Understanding Pathogenesis and Care Challenges of Immune Reconstitution Inflammatory Syndrome in Fungal Infections

Abstract

Immune deficiency of diverse etiology, including human immunodeficiency virus (HIV), antineoplastic agents, immunosuppressive agents used in solid organ recipients, immunomodulatory therapy, and other biologics, all promote invasive fungal infections. Subsequent voluntary or unintended immune recovery may induce an exaggerated inflammatory response defining immune reconstitution inflammatory syndrome (IRIS), which causes significant mortality and morbidity. Fungal-associated IRIS raises several diagnostic and management issues. Mostly studied with Cryptococcus, it has also been described with other major fungi implicated in human invasive fungal infections, such as Pneumocystis, Aspergillus, Candida, and Histoplasma. Furthermore, the understanding of IRIS pathogenesis remains in its infancy. This review summarizes current knowledge regarding the clinical characteristics of IRIS depending on fungal species and existing strategies to predict, prevent, and treat IRIS in this patient population, and tries to propose a common immunological background to fungal IRIS.

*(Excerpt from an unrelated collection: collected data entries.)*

(** * CodeGuard: the retrieval-augmented analysis pipeline

    A shallow embedding of [app/rag/chunker.py], [app/rag/embeddings.py],
    [app/rag/vector_store.py], [app/core/llm.py] and
    [app/scanner/scanner.py], and the properties of the pipeline that the
    design document states about them.

    Python [int] is [Z]; [str] is [string], a sequence of one-byte
    characters; a [dict] with string keys is a [gmap string _]; a [list] is
    a [list].  Code that can raise returns a sum whose left side is the
    exception; only exceptions caught by [except Exception] are modelled.
    Calls into libraries and services (the embedding model, Qdrant, the
    language-model providers, git and the file system) go through the
    record [Env]. *)

From Stdlib Require Import ZArith QArith Lia List Ascii String DecimalString.
From stdpp Require Import base option list strings gmap.

Local Open Scope string_scope.
Local Open Scope list_scope.
Local Open Scope Z_scope.

(** ** Values stored in dictionaries (chunk metadata, point payloads) *)

Inductive Value :=
| VInt (n : Z)
| VStr (s : string).

#[global] Instance Value_eq_dec : EqDecision Value.
Proof. solve_decision. Defined.

(** A Python [float].  No arithmetic is done on floats in the code embedded
    here: they are carried from the embedding model to the vector store and
    compared there.  A rational stands in for the binary64 value. *)
Definition float : Type := Q.

(** An embedding: [List[float]]. *)
Definition Vector : Type := list float.

(** [str(uuid.uuid4())]: identifiers are drawn from a supply of fresh
    naturals kept in the world (see [Runtime.uuid4]) and printed. *)
Definition Uuid : Type := string.

Definition uuid_of_nat (n : nat) : Uuid :=
  String.append "uuid-" (NilZero.string_of_uint (Nat.to_uint n)).

(** ** Exceptions, JSON values and the effect monad *)

Module Runtime.

(** A raised exception: its class name and [str(e)]. *)
Inductive Exception := Exc (cls : string) (msg : string).

Definition exc_class (e : Exception) : string := let 'Exc c _ := e in c.
Definition str_exc (e : Exception) : string := let 'Exc _ m := e in m.

(** What [json.loads] returns. *)
#[warnings="-register-all"]
Inductive Json :=
| JNull
| JBool (b : bool)
| JInt (n : Z)
| JFloat (q : float)
| JStr (s : string)
| JArr (items : list Json)
| JObj (fields : list (string * Json)).

(** [bool(v)] *)
Definition truthy (v : Json) : bool :=
  match v with
  | JNull => false
  | JBool b => b
  | JInt n => negb (n =? 0)
  | JFloat q => negb (Qeq_bool q 0)
  | JStr s => negb (String.eqb s "")
  | JArr items => match items with [] => false | _ => true end
  | JObj fields => match fields with [] => false | _ => true end
  end.

(** Key lookup in the field list of an object. *)
Fixpoint assoc (key : string) (fields : list (string * Json)) : option Json :=
  match fields with
  | [] => None
  | (k, v) :: rest => if String.eqb k key then Some v else assoc key rest
  end.

(** [obj.get(key, default)]: only a dictionary has the method. *)
Definition json_get (obj : Json) (key : string) (default : Json)
  : Exception + Json :=
  match obj with
  | JObj fields =>
      inr (match assoc key fields with Some v => v | None => default end)
  | _ => inl (Exc "AttributeError" "object has no attribute get")
  end.

(** [for x in obj]: a list gives its items, a dictionary its keys and a
    string its characters. *)
Definition json_iter (obj : Json) : Exception + list Json :=
  match obj with
  | JArr items => inr items
  | JObj fields => inr (map (fun kv => JStr (fst kv)) fields)
  | JStr s => inr (map (fun c => JStr (String c EmptyString))
                       (list_ascii_of_string s))
  | _ => inl (Exc "TypeError" "object is not iterable")
  end.

(** [str.lower] on the ASCII letters; other bytes are left as they are. *)
Definition lower_ascii (c : ascii) : ascii :=
  let n := nat_of_ascii c in
  if ((65 <=? n) && (n <=? 90))%nat then ascii_of_nat (n + 32) else c.

Fixpoint lower (s : string) : string :=
  match s with
  | EmptyString => EmptyString
  | String c rest => String (lower_ascii c) (lower rest)
  end.

(** [obj.lower()]: only a string has the method. *)
Definition json_lower (obj : Json) : Exception + string :=
  match obj with
  | JStr s => inr (lower s)
  | _ => inl (Exc "AttributeError" "object has no attribute lower")
  end.

(** A point of the Qdrant collection ([PointStruct]). *)
Record PointStruct := mkPoint {
  point_id : Uuid;
  point_vector : Vector;
  point_payload : gmap string Value
}.

(** The state the pipeline reads and writes: the shared Qdrant collection,
    the texts handed to the embedding model so far (one entry per call of
    [model.encode], oldest first), the supply of fresh identifiers and the
    clock read by [datetime.utcnow()]. *)
Record World := mkWorld {
  collection : list PointStruct;
  encode_calls : list (list string);
  next_uuid : nat;
  clock : nat
}.

(** Computations that read and write the world and may raise. *)
Definition M (A : Type) : Type := World -> World * (Exception + A).

Definition ret {A} (a : A) : M A := fun w => (w, inr a).
Definition raise {A} (e : Exception) : M A := fun w => (w, inl e).

Definition bind {A B} (m : M A) (f : A -> M B) : M B :=
  fun w => match m w with
           | (w', inr a) => f a w'
           | (w', inl e) => (w', inl e)
           end.

(** [try: body except Exception as e: handler(e)] *)
Definition try_except {A} (body : M A) (handler : Exception -> M A) : M A :=
  fun w => match body w with
           | (w', inr a) => (w', inr a)
           | (w', inl e) => handler e w'
           end.

(** A pure computation that may raise. *)
Definition lift {A} (r : Exception + A) : M A := fun w => (w, r).

(** [xs[0]] *)
Definition index0 {A} (xs : list A) : M A :=
  match xs with
  | [] => raise (Exc "IndexError" "index 0 is out of bounds")
  | x :: _ => ret x
  end.

Definition uuid4 : M Uuid :=
  fun w => (mkWorld (collection w) (encode_calls w) (S (next_uuid w)) (clock w),
            inr (uuid_of_nat (next_uuid w))).

Definition utcnow : M nat :=
  fun w => (mkWorld (collection w) (encode_calls w) (next_uuid w) (S (clock w)),
            inr (clock w)).

Definition get_collection : M (list PointStruct) :=
  fun w => (w, inr (collection w)).

Definition put_collection (c : list PointStruct) : M unit :=
  fun w => (mkWorld c (encode_calls w) (next_uuid w) (clock w), inr tt).

Definition log_encode_call (texts : list string) : M unit :=
  fun w => (mkWorld (collection w) (encode_calls w ++ [texts]) (next_uuid w)
                    (clock w), inr tt).

End Runtime.

Notation "'let*' x ':=' m 'in' k" := (Runtime.bind m (fun x => k))
  (at level 10, x name, m at level 100, k at level 200, only parsing).

(** ** app/rag/chunker.py *)

Module Chunker.

(** The chunk dictionaries built by the chunker. *)
Record Chunk := mkChunk {
  content : string;
  file_path : string;
  language : string;
  start_line : Z;
  end_line : Z;
  metadata : gmap string Value
}.

Definition CHUNK_SIZE : Z := 500.
Definition CHUNK_OVERLAP : Z := 100.

Definition newline : ascii := "010"%char.

(** [content.split("\n")]: never empty; the empty string gives [[""]]. *)
Fixpoint split_newline (s : string) : list string :=
  match s with
  | EmptyString => [EmptyString]
  | String c rest =>
      if Ascii.eqb c newline then EmptyString :: split_newline rest
      else match split_newline rest with
           | [] => [String c EmptyString]
           | l :: ls => String c l :: ls
           end
  end.

(** ["\n".join(lines)] *)
Fixpoint join_newline (lines : list string) : string :=
  match lines with
  | [] => EmptyString
  | [l] => l
  | l :: ls => String.append l (String newline (join_newline ls))
  end.

(** Python's [sum] over token counts. *)
Definition sum_Z (l : list Z) : Z := fold_right Z.add 0 l.

Section WithChunker.

(** The fields of a [CodeChunker] instance.  [encoding] is the tiktoken
    encoding ([None] when loading it failed); [encode] of a text is a list
    of token ids. *)
Variable chunk_size : Z.
Variable chunk_overlap : Z.
Variable encoding : option (string -> list Z).

Definition count_tokens (text : string) : Z :=
  match encoding with
  | Some encode => Z.of_nat (List.length (encode text))
  | None => Z.of_nat (String.length text) / 4
  end.

(** [sum(self._count_tokens(l) for l in lines)] *)
Definition tokens_of (lines : list string) : Z :=
  sum_Z (map count_tokens lines).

Keywords: fungal immunity; immune reconstitution inflammatory syndrome; invasive fungal infections; mycoses.

Figure 1

Proposed immune pathophysiology of IRIS. Precursor T helper cells (Th0) differentiate into Th1, Th17, or Th2 cells or Tregs according to cytokines produced in the surrounding milieu through induction of specific transcription factor expression: FOXP3/STAT-5, GATA-3/STAT-6, T-bet/STAT-4, and ROR-γt/STAT-3 for Treg, Th2, Th1, and Th17, respectively [60,61]. Th1 and Th17 cells are pro-inflammatory cells and produce IFN-γ driving macrophage differentiation into M1 macrophages and their activation. M1 macrophages promote granuloma formation and subsequently produce more IFNγ, thus creating an amplification loop leading to an inflammation burst [62]. HIV drives depletion of all Th cell subsets and favors an anti-inflammatory response in remaining cells through a change in cytokine balance [63,64]. Pregnancy hormones inhibit differentiation of naive Th0 cells into Th1 cells, thus promoting a Th2 environment [65]. Biologic agents, such as infliximab, inhibit the pro-inflammatory cytokine TNFα [66]. Immunosuppressive therapeutics inhibit Th1/Th17 response and allow graft acceptance in solid organ transplant [3]. Neutropenia resulting from chemotherapy or conditioning for hematopoeitic stem cell therapy leads to a decrease in IFNγ production through cytokinic interaction with T-cell production; however, data are lacking [67]. Many feedback loops exist between these different players depending on cytokine production. Sudden dysregulation at any level may create an exaggerated inflammatory response with an IFN-γ-unregulated increase leading to IRIS. FOXP3, fox head box P3; IFN, interferon; IL, interleukin; PMN, polymorphonuclear; TGF, transforming growth factor; ROR, retinoid orphan receptor; STAT, signal transducer and activation of transcription; HSCT, Hematopoietic Stem Cell Therapy.